Lewën reprit sa respiration, lâchant son cristal. Le souvenir flou de cette journée funeste s’estompa lentement, lui laissant un arrière goût âcre. Oppressé par son souvenir, il avait besoin de se dégourdir les jambes et l’esprit. Autant tester cette nouvelle prothèse que lui avait confectionné la jeune prodige en échange de son service. Une jambe de titane robuste et légère emboîtée dans un manchon en cuire pour une sensation non douloureuse au niveau du moignon. Une pied aux articulations manuelles qui lui donnait une nouvelle propulsion. Il pouvait y attacher une chaussure, il ne serait plus aussi claudiquant qu’avant. Merci Prune pour ce cadeau. Pas de prothèse biomécanique pour sa nature, la Nebula ne l’avait pas supporté.

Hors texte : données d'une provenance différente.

(** ** Facts: programs *)

Lemma wp_Save_memory io n env tick w Q :
  (∀ err tick' w', Targets (snapshot (store w')) = Targets (snapshot (store w)) →
     sustainSuccessN (store w') = sustainSuccessN (store w) →
     autoPersist (store w') = autoPersist (store w) → path (store w') = path (store w) →
     Q err tick' w') →
  wp (Save io n) env tick w Q.
Proof.
  intros HQ. unfold Save. destruct (ctx_err io n); wp_go; [by apply HQ|].
  destruct (negb _); wp_go; [by apply HQ|]. destruct (mkdir_fails io); wp_go; [by apply HQ|].
  destruct (write_fails io); wp_go; [by apply HQ|].
  destruct (rename_fails io); wp_go; [|by apply HQ].
  apply HQ; by destruct (remove_fails io).
Qed.

(** What an update that records [i'] answers when the disk lets it. *)
Definition update_answer (n : Z) (found : option TargetState) (i' : UpdateInput) : UpdateResult :=
  let prev := default zeroTargetState found in
  let curr := observe n found i' in
  mkUpdateResult prev curr (bool_decide (is_Some found))
    (EverHealthy curr && IsFailure (in_Status i'))
    (negb (IsHealthy (CurrentStatus prev)) && IsHealthy (in_Status i'))
    (IsHealthy (CurrentStatus prev) && negb (IsHealthy (in_Status i'))).

(** An update either is rejected and changes nothing in memory, or records one
    observation of its target, whatever then happens to the disk. *)
Lemma wp_Update_memory io i env tick w (Q : UpdateResult + error → nat → World → Prop) :
  (∀ err, recorded_status io i = None → Q (inr err) tick w) →
  (∀ r tick' w' s i', recorded_status io i = Some s → in_Status i' = s →
     in_TargetID i' = in_TargetID i →
     sustainSuccessN (store w') = sustainSuccessN (store w) →
     let found := Targets (snapshot (store w)) !! in_TargetID i in
     Targets (snapshot (store w')) =
       <[in_TargetID i := observe (sustainSuccessN (store w)) found i']> (Targets (snapshot (store w))) →
     (∀ res, r = inl res → res = update_answer (sustainSuccessN (store w)) found i') →
     (∀ err, r = inr err → autoPersist (store w) = true) →
     Q r tick' w') →
  wp (Update io i) env tick w Q.
Proof.
  intros Hno Hyes. unfold Update, recorded_status in *.
  destruct (ctx_err io 0); [wp_go; by apply Hno|].
  destruct (streq (in_TargetID i) ""); [wp_go; by apply Hno|]. cbn [orb] in *.
  set (i1 := if in_Status i =s "" then _ else i).
  assert (in_TargetID i1 = in_TargetID i) as Hid by (subst i1; by destruct (streq _ _)).
  assert (in_Status i1 = if in_Status i =s "" then StatusUnknown else in_Status i) as Hst
    by (subst i1; by destruct (streq _ _)).
  clearbody i1.
  assert (∀ i2 t, in_TargetID i2 = in_TargetID i1 → in_Status i2 = in_Status i1 →
    wp (record_observation io i2) env t w Q) as Hbody.
  { intros i2 t Hid2 Hst2. unfold record_observation. wp_go. cbv zeta.
    assert (in_TargetID i2 = in_TargetID i) as Hid3 by congruence. rewrite Hid3.
    destruct (autoPersist (store w)) eqn:Hauto; wp_go.
    - apply wp_Save_memory. cbn. intros err t' w' HT HN _ _.
      destruct err; wp_go; (eapply Hyes; [done|by rewrite Hst2, Hst|done|done|done| |done]).
      + done.
      + intros res [= <-]. done.
    - eapply Hyes; [done|by rewrite Hst2, Hst|done|done|done| |done]. intros res [= <-]. done. }
  destruct (IsZero (in_CheckedAt i1)); wp_go; apply Hbody; done.
Qed.

Lemma observe_status n found i : CurrentStatus (observe n found i) = in_Status i.
Proof. unfold observe. cbv zeta. repeat case_match; done. Qed.

Lemma observe_failure n found i :
  IsFailure (in_Status i) = true →
  EverHealthy (observe n found i) = EverHealthy (default zeroTargetState found).
Proof.
  intros Hf. unfold observe. cbv zeta. destruct (IsHealthy (in_Status i)) eqn:Hh.
  - by rewrite (healthy_not_failure _ Hh) in Hf.
  - by destruct found.
Qed.

(** A sequence of updates, each with its own faults. *)
Fixpoint update_all (ins : list (Faults * UpdateInput)) : M World unit :=
  match ins with
  | [] => mret tt
  | (io, i) :: ins => _ ← Update io i; update_all ins
  end.

Lemma wp_update_all_describes ins env tick w hist :
  1 ≤ sustainSuccessN (store w) →
  (∀ id, describes (sustainSuccessN (store w)) id (hist id) (Targets (snapshot (store w)) !! id)) →
  wp (update_all ins) env tick w (λ _ _ w',
    ∀ id, describes (sustainSuccessN (store w)) id (hist id ++ history id ins)
      (Targets (snapshot (store w')) !! id)).
Proof.
  revert tick w hist. induction ins as [|[io i] ins IH]; intros tick w hist Hn Hd.
  { cbn. intros id. by rewrite app_nil_r. }
  cbn [update_all]. wp_go. apply wp_Update_memory.
  - intros err Hrec. wp_go. eapply wp_mono; [by apply (IH _ _ hist)|].
    intros ? ? w' Hw' id. unfold history. cbn. rewrite Hrec.
    destruct (streq (in_TargetID i) id); apply Hw'.
  - intros r t w' s i' Hrec Hs Hid HN found HT _ _. wp_go.
    rewrite <- HN. eapply wp_mono.
    + apply (IH _ _ (λ id, hist id ++ if in_TargetID i =s id then [s] else [])); rewrite HN; [done|].
      intros id. rewrite HT. destruct (streq (in_TargetID i) id) eqn:E; go_bools.
      * rewrite <- E, lookup_insert_eq, <- Hs. rewrite <- Hid. apply observe_describes; [done|].
        rewrite Hid. apply Hd.
      * rewrite lookup_insert_ne by done. rewrite app_nil_r. apply Hd.
    + intros ? ? w'' Hw'' id. specialize (Hw'' id). unfold history. cbn [omap list_omap fst snd].
      rewrite Hrec. destruct (streq (in_TargetID i) id); rewrite <- app_assoc in Hw''; apply Hw''.
Qed.

(** ** Properties *)

(** C7: the baseline is a summary of the whole history. After any sequence of
    updates of any targets, with any contexts and disk faults, the state kept for
    a target is there exactly when it was observed, and holds the last status,
    the length of the run of healthy statuses and of the run of failures at the
    end of its history; it counts as ever healthy exactly when that history has
    the configured number of healthy observations in a row. *)
Theorem Update_history (env : Env) (tick : nat) (w : World) (ins : list (Faults * UpdateInput)) (id : string) :
  1 ≤ sustainSuccessN (store w) → Targets (snapshot (store w)) = ∅ →
  match Targets (snapshot (store (state (update_all ins) env tick w))) !! id with
  | None => history id ins = []
  | Some st =>
      TargetID st = id ∧ last (history id ins) = Some (CurrentStatus st) ∧
      SuccessStreak st = trailing IsHealthy (history id ins) ∧
      ConsecutiveFailures st = trailing IsFailure (history id ins) ∧
      (EverHealthy st = true ↔ sustained (sustainSuccessN (store w)) (history id ins))
  end.
Proof.
  intros Hn He.
  assert (∀ i, describes (sustainSuccessN (store w)) i [] (Targets (snapshot (store w)) !! i)) as H0.
  { intros i. by rewrite He, lookup_empty. }
  pose proof (wp_update_all_describes ins env tick w (λ _, []) Hn H0) as H.
  rewrite wp_run in H. apply (H id).
Qed.

(** An environment in which nothing fails. *)
Definition no_faults : Faults := mkFaults (λ _, false) false false false false false.

Definition ex_world : World := mkWorld (NewStore "known.json" [WithSustainSuccess 2]) ∅.

Definition ex_updates : list (Faults * UpdateInput) :=
  [(no_faults, mkUpdateInput "t" "healthy" "" 5); (no_faults, mkUpdateInput "t" "healthy" "" 6);
   (no_faults, mkUpdateInput "t" "outage" "boom" 7)].

Lemma Update_history_witness :
  let found := Targets (snapshot (store (state (update_all ex_updates) (frozen 9 "") 0 ex_world))) !! "t" in
  (EverHealthy <$> found) = Some true ∧
  match found with
  | None => history "t" ex_updates = []
  | Some st =>
      TargetID st = "t" ∧ last (history "t" ex_updates) = Some (CurrentStatus st) ∧
      SuccessStreak st = trailing IsHealthy (history "t" ex_updates) ∧
      ConsecutiveFailures st = trailing IsFailure (history "t" ex_updates) ∧
      (EverHealthy st = true ↔ sustained (sustainSuccessN (store ex_world)) (history "t" ex_updates))
  end.
Proof.
  cbv zeta. split; [vm_compute; reflexivity|].
  apply (Update_history (frozen 9 "") 0 ex_world ex_updates "t"); [|reflexivity].
  vm_compute. discriminate.
Defined.

(** An update answers with the transition it made. An answer is given only
    for a target that was named under a live context; its previous and current
    states are those of the store before and after, no other target changes, a
    regression is a failure of a target with a healthy baseline, and the status
    crossed into or out of healthy exactly as reported. *)
Theorem Update_result (io : Faults) (i : UpdateInput) (env : Env) (tick : nat) (w : World) (r : UpdateResult) :
  result (Update io i) env tick w = inl r →
  let w' := state (Update io i) env tick w in
  let before := Targets (snapshot (store w)) !! in_TargetID i in
  ctx_err io 0 = false ∧ in_TargetID i ≠ "" ∧
  Targets (snapshot (store w')) = <[in_TargetID i := Current r]> (Targets (snapshot (store w))) ∧
  before = (if HadPrevious r then Some (Previous r) else None) ∧
  (IsRegression r = true ↔ IsFailure (CurrentStatus (Current r)) = true ∧ EverHealthy (Previous r) = true) ∧
  (BecameHealthy r = true ↔ IsHealthy (CurrentStatus (Previous r)) = false ∧ IsHealthy (CurrentStatus (Current r)) = true) ∧
  (BecameUnhealthy r = true ↔ IsHealthy (CurrentStatus (Previous r)) = true ∧ IsHealthy (CurrentStatus (Current r)) = false).
Proof.
  intros Hr. cbv zeta.
  enough (wp (Update io i) env tick w (λ r' _ w', ∀ r, r' = inl r →
    ctx_err io 0 = false ∧ in_TargetID i ≠ "" ∧
    ∃ i', let found := Targets (snapshot (store w)) !! in_TargetID i in
      Targets (snapshot (store w')) =
        <[in_TargetID i := observe (sustainSuccessN (store w)) found i']> (Targets (snapshot (store w))) ∧
      r = update_answer (sustainSuccessN (store w)) found i')) as H.
  { rewrite wp_run in H. destruct (H r Hr) as (Hc & Hi & i' & HT & ->). clear H Hr.
    split; [done|]. split; [done|]. split; [done|]. unfold update_answer. cbv zeta.
    cbn [HadPrevious Previous Current IsRegression BecameHealthy BecameUnhealthy].
    rewrite observe_status. split; [by destruct (_ !! _)|].
    rewrite !andb_true_iff, !negb_true_iff. split; [|split; tauto].
    split; intros [H1 H2]; split; try done; by rewrite observe_failure in *. }
  apply wp_Update_memory; [done|]. intros r' t w' s i' Hrec Hs Hid HN found HT Hres _ r0 Hr0.
  unfold recorded_status in Hrec. destruct (ctx_err io 0); [done|].
  destruct (streq (in_TargetID i) "") eqn:E; [done|]. go_bools.
  split; [done|]. split; [done|]. exists i'. split; [done|]. by apply Hres.
Qed.

Lemma Update_result_witness :
  let i := mkUpdateInput "t" "outage" "boom" 7 in
  let w := mkWorld {| (store ex_world) with snapshot := mkSnapshot 1 0
    {["t" := mkTargetState "t" "healthy" "" 6 6 0 2 true]} |} ∅ in
  ∃ r, result (Update no_faults i) (frozen 9 "") 0 w = inl r ∧ IsRegression r = true ∧
    (BecameUnhealthy r = true ↔ IsHealthy (CurrentStatus (Previous r)) = true ∧ IsHealthy (CurrentStatus (Current r)) = false).
Proof.
  cbv zeta. eexists. split; [vm_compute; reflexivity|]. split; [reflexivity|].
  apply (Update_result no_faults (mkUpdateInput "t" "outage" "boom" 7) (frozen 9 "") 0
    (mkWorld {| (store ex_world) with snapshot := mkSnapshot 1 0
      {["t" := mkTargetState "t" "healthy" "" 6 6 0 2 true]} |} ∅)).
  vm_compute. reflexivity.
Defined.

Dehors, l’air était chargé. Lewën avait troqué sa tenue de ville habituelle contre celle, plus discrète, de sa tenue de corbeau. Masque en moins. Se revêtir du manteau sombre pour se couler là où la misère l’avait estropiée. Ce n’était pas comme s’il allait y retrouver son membre perdu, non, il avait besoin de savoir, besoin de voir par lui-même ce que devenait ce peuple oublié par son Régent. Cette fois il était aguerri, il serait sur le qui-vive. Ses cristaux comme garants de sa sécurité. Ses cristaux comme source de convoitise aussi. Dissimulés à l’abri des regards, trois dans une dimension de poche créée par le cristal arcanique, lui-même dissimulé dans une poche cachée facile d’accès. Le cristal d’hypervélocité maintenu à même la peau par une ceinture dérobée des regards, sous les tissus de sa tenue. Ce n’était pas sans une certaine appréhension qu’il quitta “son monde” pour redécouvrir celui de l'oublier. Ombre parmi les ombres, Lewën marchait dans une direction bien précise, un chemin qu’il avait emprunté pour faire ses adieux à Samphira qu’il n’avait pu soigner du mal qui rongeait son pays : le “Savoir”.